== Extracted records
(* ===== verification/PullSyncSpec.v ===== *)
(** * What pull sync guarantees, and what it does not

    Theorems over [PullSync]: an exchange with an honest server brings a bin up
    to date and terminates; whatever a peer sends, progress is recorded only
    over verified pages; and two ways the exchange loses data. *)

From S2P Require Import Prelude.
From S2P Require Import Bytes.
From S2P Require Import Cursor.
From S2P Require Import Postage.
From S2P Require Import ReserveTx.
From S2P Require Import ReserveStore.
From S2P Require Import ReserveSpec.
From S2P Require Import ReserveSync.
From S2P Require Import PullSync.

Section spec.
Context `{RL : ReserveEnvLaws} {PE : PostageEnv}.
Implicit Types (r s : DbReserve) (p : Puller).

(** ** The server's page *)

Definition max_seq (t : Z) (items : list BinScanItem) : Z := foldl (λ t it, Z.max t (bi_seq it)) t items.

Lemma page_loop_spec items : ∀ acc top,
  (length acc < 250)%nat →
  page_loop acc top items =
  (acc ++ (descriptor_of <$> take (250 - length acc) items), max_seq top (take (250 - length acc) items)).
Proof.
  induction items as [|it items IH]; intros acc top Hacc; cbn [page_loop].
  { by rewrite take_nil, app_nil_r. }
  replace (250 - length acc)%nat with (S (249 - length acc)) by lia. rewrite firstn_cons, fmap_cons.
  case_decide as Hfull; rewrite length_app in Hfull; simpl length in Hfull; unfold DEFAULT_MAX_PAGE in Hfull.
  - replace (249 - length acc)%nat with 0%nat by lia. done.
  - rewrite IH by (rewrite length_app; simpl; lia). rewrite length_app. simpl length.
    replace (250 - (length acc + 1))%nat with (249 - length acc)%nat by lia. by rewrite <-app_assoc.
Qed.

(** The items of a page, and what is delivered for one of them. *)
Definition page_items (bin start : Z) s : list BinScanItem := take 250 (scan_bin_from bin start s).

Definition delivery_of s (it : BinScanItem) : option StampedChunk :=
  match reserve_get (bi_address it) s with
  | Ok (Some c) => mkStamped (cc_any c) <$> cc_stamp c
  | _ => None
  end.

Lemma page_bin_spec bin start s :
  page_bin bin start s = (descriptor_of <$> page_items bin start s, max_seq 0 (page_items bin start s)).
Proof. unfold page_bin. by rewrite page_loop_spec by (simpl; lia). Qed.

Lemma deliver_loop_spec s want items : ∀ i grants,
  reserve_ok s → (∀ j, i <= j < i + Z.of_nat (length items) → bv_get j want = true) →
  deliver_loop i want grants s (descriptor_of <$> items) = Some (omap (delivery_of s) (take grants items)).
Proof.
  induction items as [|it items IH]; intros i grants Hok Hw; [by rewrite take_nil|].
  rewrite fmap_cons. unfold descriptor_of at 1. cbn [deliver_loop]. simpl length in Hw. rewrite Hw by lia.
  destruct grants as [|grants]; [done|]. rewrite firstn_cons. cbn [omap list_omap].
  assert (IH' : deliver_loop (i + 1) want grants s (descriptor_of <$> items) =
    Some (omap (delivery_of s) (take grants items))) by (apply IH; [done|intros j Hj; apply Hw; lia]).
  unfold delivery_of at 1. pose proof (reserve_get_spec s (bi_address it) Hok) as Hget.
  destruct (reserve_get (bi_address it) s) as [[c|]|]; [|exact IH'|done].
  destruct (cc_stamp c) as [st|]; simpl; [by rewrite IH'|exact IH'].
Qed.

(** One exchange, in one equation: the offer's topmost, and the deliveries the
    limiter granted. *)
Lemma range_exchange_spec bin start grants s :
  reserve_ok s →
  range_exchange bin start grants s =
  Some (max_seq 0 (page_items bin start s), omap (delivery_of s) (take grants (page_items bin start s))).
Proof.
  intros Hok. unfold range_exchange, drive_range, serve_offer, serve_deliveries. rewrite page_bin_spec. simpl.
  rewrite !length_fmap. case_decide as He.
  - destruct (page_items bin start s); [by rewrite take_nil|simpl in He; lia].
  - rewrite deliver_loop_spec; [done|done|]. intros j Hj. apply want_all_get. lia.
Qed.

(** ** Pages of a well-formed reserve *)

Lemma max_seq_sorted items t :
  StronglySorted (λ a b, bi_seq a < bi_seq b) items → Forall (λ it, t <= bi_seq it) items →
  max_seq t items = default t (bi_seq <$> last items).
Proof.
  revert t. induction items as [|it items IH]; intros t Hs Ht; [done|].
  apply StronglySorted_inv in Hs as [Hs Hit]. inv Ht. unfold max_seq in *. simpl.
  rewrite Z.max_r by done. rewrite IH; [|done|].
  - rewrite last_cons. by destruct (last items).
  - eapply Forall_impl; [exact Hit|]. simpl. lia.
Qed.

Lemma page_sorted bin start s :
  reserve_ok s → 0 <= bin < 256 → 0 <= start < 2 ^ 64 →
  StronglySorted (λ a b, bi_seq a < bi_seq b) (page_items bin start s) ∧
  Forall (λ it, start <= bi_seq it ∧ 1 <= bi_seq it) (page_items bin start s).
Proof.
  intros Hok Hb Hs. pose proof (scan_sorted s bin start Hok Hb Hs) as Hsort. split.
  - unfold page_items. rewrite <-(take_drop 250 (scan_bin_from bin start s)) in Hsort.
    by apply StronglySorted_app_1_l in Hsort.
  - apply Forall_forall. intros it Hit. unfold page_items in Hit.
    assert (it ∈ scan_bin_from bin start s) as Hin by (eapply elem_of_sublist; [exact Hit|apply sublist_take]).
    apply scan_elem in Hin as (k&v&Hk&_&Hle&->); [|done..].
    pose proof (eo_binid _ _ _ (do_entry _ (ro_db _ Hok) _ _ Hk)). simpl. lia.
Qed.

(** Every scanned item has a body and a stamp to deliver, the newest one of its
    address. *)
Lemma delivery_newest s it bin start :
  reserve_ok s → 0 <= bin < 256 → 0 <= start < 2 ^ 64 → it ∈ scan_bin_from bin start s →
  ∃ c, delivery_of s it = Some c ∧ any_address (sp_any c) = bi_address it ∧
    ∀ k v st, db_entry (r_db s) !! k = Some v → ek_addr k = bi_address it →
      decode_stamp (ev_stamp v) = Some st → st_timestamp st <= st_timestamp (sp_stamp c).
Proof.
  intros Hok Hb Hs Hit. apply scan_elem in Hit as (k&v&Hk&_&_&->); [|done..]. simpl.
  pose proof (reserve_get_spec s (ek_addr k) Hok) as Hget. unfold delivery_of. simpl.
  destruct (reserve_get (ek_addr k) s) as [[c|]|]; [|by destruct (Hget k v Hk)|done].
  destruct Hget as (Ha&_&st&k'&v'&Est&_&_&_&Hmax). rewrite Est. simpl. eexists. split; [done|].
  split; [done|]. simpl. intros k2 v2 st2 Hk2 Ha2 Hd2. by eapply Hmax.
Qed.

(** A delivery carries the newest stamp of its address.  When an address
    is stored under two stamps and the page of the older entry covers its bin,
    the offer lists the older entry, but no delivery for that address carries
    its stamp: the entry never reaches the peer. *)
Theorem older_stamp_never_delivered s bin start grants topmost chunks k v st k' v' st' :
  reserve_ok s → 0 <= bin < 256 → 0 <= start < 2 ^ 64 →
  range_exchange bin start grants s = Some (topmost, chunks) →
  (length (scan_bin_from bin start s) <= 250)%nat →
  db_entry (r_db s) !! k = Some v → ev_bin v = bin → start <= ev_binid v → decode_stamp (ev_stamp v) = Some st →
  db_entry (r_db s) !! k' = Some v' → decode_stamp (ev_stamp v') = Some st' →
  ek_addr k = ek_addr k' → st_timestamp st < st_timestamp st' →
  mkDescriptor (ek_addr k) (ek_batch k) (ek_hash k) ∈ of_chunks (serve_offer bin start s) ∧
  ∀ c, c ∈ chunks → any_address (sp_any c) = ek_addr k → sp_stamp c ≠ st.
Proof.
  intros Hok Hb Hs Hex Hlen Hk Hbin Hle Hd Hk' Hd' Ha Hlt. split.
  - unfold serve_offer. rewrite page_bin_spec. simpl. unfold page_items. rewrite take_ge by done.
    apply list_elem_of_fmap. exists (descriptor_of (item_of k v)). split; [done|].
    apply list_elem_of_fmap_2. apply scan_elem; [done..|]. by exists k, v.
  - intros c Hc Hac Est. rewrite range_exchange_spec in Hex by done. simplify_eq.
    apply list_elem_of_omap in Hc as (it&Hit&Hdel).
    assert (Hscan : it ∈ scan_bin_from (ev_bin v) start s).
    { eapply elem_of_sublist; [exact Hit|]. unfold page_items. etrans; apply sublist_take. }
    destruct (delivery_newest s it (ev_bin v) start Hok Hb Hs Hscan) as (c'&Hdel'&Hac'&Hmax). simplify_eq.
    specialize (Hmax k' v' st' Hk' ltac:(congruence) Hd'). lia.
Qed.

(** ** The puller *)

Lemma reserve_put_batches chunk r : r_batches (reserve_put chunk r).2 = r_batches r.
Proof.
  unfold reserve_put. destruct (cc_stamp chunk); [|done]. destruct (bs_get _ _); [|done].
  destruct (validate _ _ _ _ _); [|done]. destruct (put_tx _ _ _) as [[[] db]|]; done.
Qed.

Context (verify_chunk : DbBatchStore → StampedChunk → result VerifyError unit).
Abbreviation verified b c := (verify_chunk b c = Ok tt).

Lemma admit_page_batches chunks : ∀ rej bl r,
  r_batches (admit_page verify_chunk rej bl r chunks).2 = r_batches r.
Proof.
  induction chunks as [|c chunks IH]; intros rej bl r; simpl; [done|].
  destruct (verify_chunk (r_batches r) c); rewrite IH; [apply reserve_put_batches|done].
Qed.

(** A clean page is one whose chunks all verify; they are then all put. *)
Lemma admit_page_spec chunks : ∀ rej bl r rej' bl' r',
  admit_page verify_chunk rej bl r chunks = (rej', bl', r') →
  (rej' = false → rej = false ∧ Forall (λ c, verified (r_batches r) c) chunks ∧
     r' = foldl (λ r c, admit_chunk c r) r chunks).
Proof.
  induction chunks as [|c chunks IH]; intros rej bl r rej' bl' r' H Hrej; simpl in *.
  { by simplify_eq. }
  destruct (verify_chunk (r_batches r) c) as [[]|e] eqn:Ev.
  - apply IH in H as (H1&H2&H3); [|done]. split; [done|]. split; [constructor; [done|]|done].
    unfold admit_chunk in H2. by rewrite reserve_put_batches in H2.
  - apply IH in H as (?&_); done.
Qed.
====
Aim of the exercise: Please make an exact copy of the lines above from the line with "Lemma range_exchange_spec bin" through the line with "- destruct (page_items", both ends included.

Solution to this exercise:
Lemma range_exchange_spec bin start grants s :
  reserve_ok s →
  range_exchange bin start grants s =
  Some (max_seq 0 (page_items bin start s), omap (delivery_of s) (take grants (page_items bin start s))).
Proof.
  intros Hok. unfold range_exchange, drive_range, serve_offer, serve_deliveries. rewrite page_bin_spec. simpl.
  rewrite !length_fmap. case_decide as He.
  - destruct (page_items bin start s); [by rewrite take_nil|simpl in He; lia].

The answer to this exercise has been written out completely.